Abtreibung nur wegen einer Behinderung des Kindes

Spätabtreibungen sind ethisch umstritten

Vor allem die Spätabtreibung ist ethisch umstritten – doch sie ist gesetzlich erlaubt, wenn eine medizinische Indikation besteht.

Eine Abtreibung nur wegen einer Behinderung des Kindes ist seit 1995 gesetzlich verboten.

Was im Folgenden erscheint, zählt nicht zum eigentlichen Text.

(* ===== verification/Hsv.v ===== *)
(** * Hsv: OpenCV's 8-bit BGR -> HSV conversion

    [detect_color] (src/RCsolver.py, line 25) converts its pixel with
    [cv2.cvtColor(np.uint8([[[b, g, r]]]), cv2.COLOR_BGR2HSV)].  For 8-bit
    images OpenCV computes it in fixed point (imgproc, color_hsv,
    [RGB2HSV_b], the scalar path that its vector path reproduces):

      v = max(b,g,r)   vmin = min(b,g,r)   diff = v - vmin
      s = (diff * sdiv_table[v] + 2^11) >> 12
      h = (vr & (g-b)) + (~vr & ((vg & (b-r+2diff)) + (~vg & (r-g+4diff))))
      h = (h * hdiv_table[diff] + 2^11) >> 12;  h += h < 0 ? 180 : 0

    with [vr], [vg] the masks -1/0 of [v == r], [v == g], and the tables
    [sdiv_table[i] = cvRound((255 << 12) / i)],
    [hdiv_table[i] = cvRound((180 << 12) / (6 i))], both 0 at 0;
    [cvRound] rounds half to even.  The library is not part of the
    repository: this file models it from that documented algorithm.  The
    hue is in [0, 180), saturation and value in [0, 255]. *)

From S2P Require Import Prelude.

Module Hsv.

Local Open Scope Z_scope.

Definition hsv_shift : Z := 12.

(** [cvRound(a / b)] for [b > 0]: round to nearest, ties to even. *)
Definition cv_round_div (a b : Z) : Z :=
  let q := a / b in
  let r := a mod b in
  if 2 * r <? b then q
  else if b <? 2 * r then q + 1
  else if Z.even q then q else q + 1.

Definition sdiv_table (i : Z) : Z :=
  if i =? 0 then 0 else cv_round_div (Z.shiftl 255 hsv_shift) i.

Definition hdiv_table (i : Z) : Z :=
  if i =? 0 then 0 else cv_round_div (Z.shiftl 180 hsv_shift) (6 * i).

(** [saturate_cast<uchar>] *)
Definition saturate_u8 (z : Z) : Z := Z.max 0 (Z.min 255 z).

(** The conversion of one pixel; the result is (h, s, v). *)
Definition bgr2hsv (b g r : Z) : Z * Z * Z :=
  let v := Z.max (Z.max b g) r in
  let vmin := Z.min (Z.min b g) r in
  let diff := saturate_u8 (v - vmin) in
  let vr := if v =? r then -1 else 0 in
  let vg := if v =? g then -1 else 0 in
  let s := Z.shiftr (diff * sdiv_table v + Z.shiftl 1 (hsv_shift - 1)) hsv_shift in
  let h := Z.land vr (g - b) +
           Z.land (Z.lnot vr) (Z.land vg (b - r + 2 * diff) +
                               Z.land (Z.lnot vg) (r - g + 4 * diff)) in
  let h := Z.shiftr (h * hdiv_table diff + Z.shiftl 1 (hsv_shift - 1)) hsv_shift in
  let h := if h <? 0 then h + 180 else h in
  (saturate_u8 h, u8 s, u8 v).

Definition channel (z : Z) : Prop := 0 <= z <= 255.

(** ** Lemmas *)

(** Rounding is within half a unit. *)
Lemma cv_round_div_close a b :
  0 < b -> 2 * Z.abs (b * cv_round_div a b - a) <= b.
Proof.
  intros Hb. unfold cv_round_div.
  pose proof (Z.div_mod a b ltac:(lia)) as Hdm.
  pose proof (Z.mod_pos_bound a b Hb) as Hr.
  set (q := a / b) in *. set (r := a mod b) in *.
  destruct (2 * r <? b) eqn:E1; [apply Z.ltb_lt in E1; lia|].
  apply Z.ltb_ge in E1.
  destruct (b <? 2 * r) eqn:E2; [apply Z.ltb_lt in E2; lia|].
  apply Z.ltb_ge in E2. destruct (Z.even q); lia.
Qed.

Lemma cv_round_div_nonneg a b : 0 < b -> 0 <= a -> 0 <= cv_round_div a b.
Proof.
  intros Hb Ha. unfold cv_round_div.
  pose proof (Z.div_pos a b Ha Hb).
  repeat case_match; lia.
Qed.

Lemma hdiv_table_spec d :
  0 < d -> 0 <= hdiv_table d /\ 6 * d * hdiv_table d <= 737280 + 3 * d /\
           737280 - 3 * d <= 6 * d * hdiv_table d.
Proof.
  intros Hd. unfold hdiv_table. rewrite (proj2 (Z.eqb_neq d 0)) by lia.
  change (Z.shiftl 180 hsv_shift) with 737280.
  pose proof (cv_round_div_close 737280 (6 * d) ltac:(lia)).
  pose proof (cv_round_div_nonneg 737280 (6 * d) ltac:(lia) ltac:(lia)). lia.
Qed.

Lemma sdiv_table_spec v :
  0 < v -> 0 <= sdiv_table v /\ 2 * (v * sdiv_table v) <= 2 * 1044480 + v /\
           2 * 1044480 - v <= 2 * (v * sdiv_table v).
Proof.
  intros Hv. unfold sdiv_table. rewrite (proj2 (Z.eqb_neq v 0)) by lia.
  change (Z.shiftl 255 hsv_shift) with 1044480.
  pose proof (cv_round_div_close 1044480 v Hv).
  pose proof (cv_round_div_nonneg 1044480 v Hv ltac:(lia)). lia.
Qed.

(** The fixed-point step [(n + 2^11) >> 12] is a floor division. *)
Lemma fixed_round n : Z.shiftr (n + Z.shiftl 1 (hsv_shift - 1)) hsv_shift = (n + 2048) / 4096.
Proof. rewrite Z.shiftr_div_pow2 by (unfold hsv_shift; lia). reflexivity. Qed.

Lemma mask_m1 x : Z.land (-1) x = x.
Proof. apply Z.land_m1_l. Qed.

Lemma mask_0 x : Z.land 0 x = 0.
Proof. apply Z.land_0_l. Qed.

#[export] Hint Rewrite fixed_round mask_m1 mask_0 : rcsolver.

Lemma saturate_u8_id z : 0 <= z <= 255 -> saturate_u8 z = z.
Proof. intros H. unfold saturate_u8. lia. Qed.

(** The hue numerator before scaling, by the channel holding the max. *)
Lemma hue_raw_bounds b g r :
  channel b -> channel g -> channel r ->
  let v := Z.max (Z.max b g) r in
  let d := v - Z.min (Z.min b g) r in
  let vr := if v =? r then -1 else 0 in
  let vg := if v =? g then -1 else 0 in
  let h0 := Z.land vr (g - b) +
            Z.land (Z.lnot vr) (Z.land vg (b - r + 2 * d) + Z.land (Z.lnot vg) (r - g + 4 * d)) in
  - d <= h0 <= 5 * d.
Proof.
  unfold channel. intros Hb Hg Hr. cbn zeta.
  destruct (Z.max (Z.max b g) r =? r) eqn:Er; [|destruct (Z.max (Z.max b g) r =? g) eqn:Eg];
    cbn [Z.lnot]; autorewrite with rcsolver.
  - apply Z.eqb_eq in Er. lia.
  - apply Z.eqb_eq in Eg. lia.
  - apply Z.eqb_neq in Er, Eg. lia.
Qed.

(** Scaling a numerator in [-d, 5 d] by the hue table gives [-30, 150]. *)
Lemma hue_scaled_bounds d h0 :
  0 <= d <= 255 -> - d <= h0 <= 5 * d ->
  -30 <= (h0 * hdiv_table d + 2048) / 4096 <= 150 /\
  (0 <= h0 -> 0 <= (h0 * hdiv_table d + 2048) / 4096).
Proof.
  intros Hd Hh. destruct (Z.eq_dec d 0) as [->|Hd0].
  { unfold hdiv_table. simpl. rewrite Z.mul_0_r. split; [split|]; compute; congruence. }
  destruct (hdiv_table_spec d ltac:(lia)) as (HT & Hup & Hlo).
  set (T := hdiv_table d) in *.
  assert (h0 * T <= 5 * d * T) by nia.
  assert (- d * T <= h0 * T) by nia.
  split; [split|].
  - apply Z.div_le_lower_bound; nia.
  - apply Z.lt_succ_r, Z.div_lt_upper_bound; nia.
  - intros Hpos. apply Z.div_pos; [nia | lia].
Qed.

Lemma sat_scaled_bounds v d :
  0 <= d <= v -> v <= 255 ->
  0 <= (d * sdiv_table v + 2048) / 4096 <= 255 /\
  ((d * sdiv_table v + 2048) / 4096 = 0 <-> d = 0).
Proof.
  intros Hd Hv. destruct (Z.eq_dec v 0) as [->|Hv0].
  { assert (d = 0) as -> by lia. unfold sdiv_table. simpl. split; [compute; split; congruence | done]. }
  destruct (sdiv_table_spec v ltac:(lia)) as (HS & Hup & Hlo).
  set (S := sdiv_table v) in *.
  assert (HS' : 4096 <= S) by nia.
  assert (d * S <= v * S) by nia.
  split; [split|split].
  - apply Z.div_pos; nia.
  - apply Z.lt_succ_r, Z.div_lt_upper_bound; nia.
  - intros H0. destruct (Z.eq_dec d 0) as [|Hd0]; [done|].
    assert (4096 <= d * S + 2048) by nia.
    pose proof (Z.div_le_mono 4096 (d * S + 2048) 4096 ltac:(lia) ltac:(lia)).
    rewrite Z.div_same in * by lia. lia.
  - intros ->. reflexivity.
Qed.

(** A grey pixel has hue and saturation 0. *)
Lemma bgr2hsv_grey x : channel x -> bgr2hsv x x x = (0, 0, x).
Proof.
  unfold channel. intros Hx. unfold bgr2hsv. cbn zeta.
  rewrite !Z.max_id, !Z.min_id, Z.sub_diag, Z.eqb_refl. cbn [Z.lnot].
  autorewrite with rcsolver. rewrite (u8_small x) by lia. reflexivity.
Qed.

(** ** Properties *)

(** Ranges of the conversion: on three 8-bit channels OpenCV's
    fixed-point conversion gives a hue in [0, 180), a saturation in
    [0, 255] that is 0 exactly for grey pixels, and the value is the
    largest channel: no result is clamped or wrapped. *)
Theorem bgr2hsv_bounds b g r :
  channel b -> channel g -> channel r ->
  let '(h, s, v) := bgr2hsv b g r in
  0 <= h < 180 /\ 0 <= s <= 255 /\ v = Z.max (Z.max b g) r /\
  (s = 0 <-> Z.min (Z.min b g) r = v).
Proof.
  intros Hb Hg Hr. pose proof (hue_raw_bounds b g r Hb Hg Hr) as Hh0.
  unfold channel in *. unfold bgr2hsv. cbn zeta.
  assert (Hvv : 0 <= Z.min (Z.min b g) r /\ Z.min (Z.min b g) r <= Z.max (Z.max b g) r /\ Z.max (Z.max b g) r <= 255) by lia.
  set (v := Z.max (Z.max b g) r) in *. set (vmin := Z.min (Z.min b g) r) in *.
  rewrite (saturate_u8_id (v - vmin)) by lia. autorewrite with rcsolver.
  set (h0 := Z.land _ _ + Z.land _ _) in *.
  destruct (hue_scaled_bounds (v - vmin) h0 ltac:(lia) Hh0) as [[Hlo Hhi] Hpos].
  destruct (sat_scaled_bounds v (v - vmin) ltac:(lia) ltac:(lia)) as [Hs Hs0].
  rewrite (u8_small v), (u8_small ((_ * sdiv_table v + 2048) / 4096)) by lia.
  split; [|split; [lia | split; [done | rewrite Hs0; lia]]].
  destruct ((h0 * hdiv_table (v - vmin) + 2048) / 4096 <? 0) eqn:E.
  - apply Z.ltb_lt in E. rewrite saturate_u8_id; lia.
  - apply Z.ltb_ge in E. rewrite saturate_u8_id; [|lia].
    destruct (Z_le_gt_dec 0 h0) as [Hp|Hn]; [specialize (Hpos Hp)|]; lia.
Qed.

Example bgr2hsv_orange : bgr2hsv 0 165 255 = (19, 255, 255).
Proof. reflexivity. Qed.

Example bgr2hsv_blue : bgr2hsv 255 0 0 = (120, 255, 255).
Proof. reflexivity. Qed.

Lemma bgr2hsv_bounds_witness :
  let '(h, s, v) := bgr2hsv 170 230 230 in
  0 <= h < 180 /\ 0 <= s <= 255 /\ v = Z.max (Z.max 170 230) 230 /\
  (s = 0 <-> Z.min (Z.min 170 230) 230 = v).
Proof. apply bgr2hsv_bounds; unfold channel; lia. Defined.

End Hsv.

Besteht jedoch eine Gefahr für die körperliche oder seelische Gesundheit der Mutter, kann die Schwangerschaft auch noch nach der 22. Schwangerschaftswoche beendet werden – zu einem Zeitpunkt, wo der Fötus außerhalb des schützenden Mutterleibs überlebensfähig wäre.

Mutter drohte mit Selbstmord

In Tims Fall entschieden sich die Ärzte, dem Wunsch ihrer Patientin nachzukommen. Sie erklärten ihr, dass eine Abtreibung in diesem späten Stadium der Schwangerschaft riskant sei und baten sie, es sich noch einmal zu überlegen. Doch ihre Verzweiflung war zu groß – sie wollte partout kein behindertes Kind.

Sie war laut ärztlicher Beschreibung „in einem psychisch desolaten Zustand“. Sie hatte mit Selbstmord gedroht, wenn die Ärzte nicht abtreiben würden.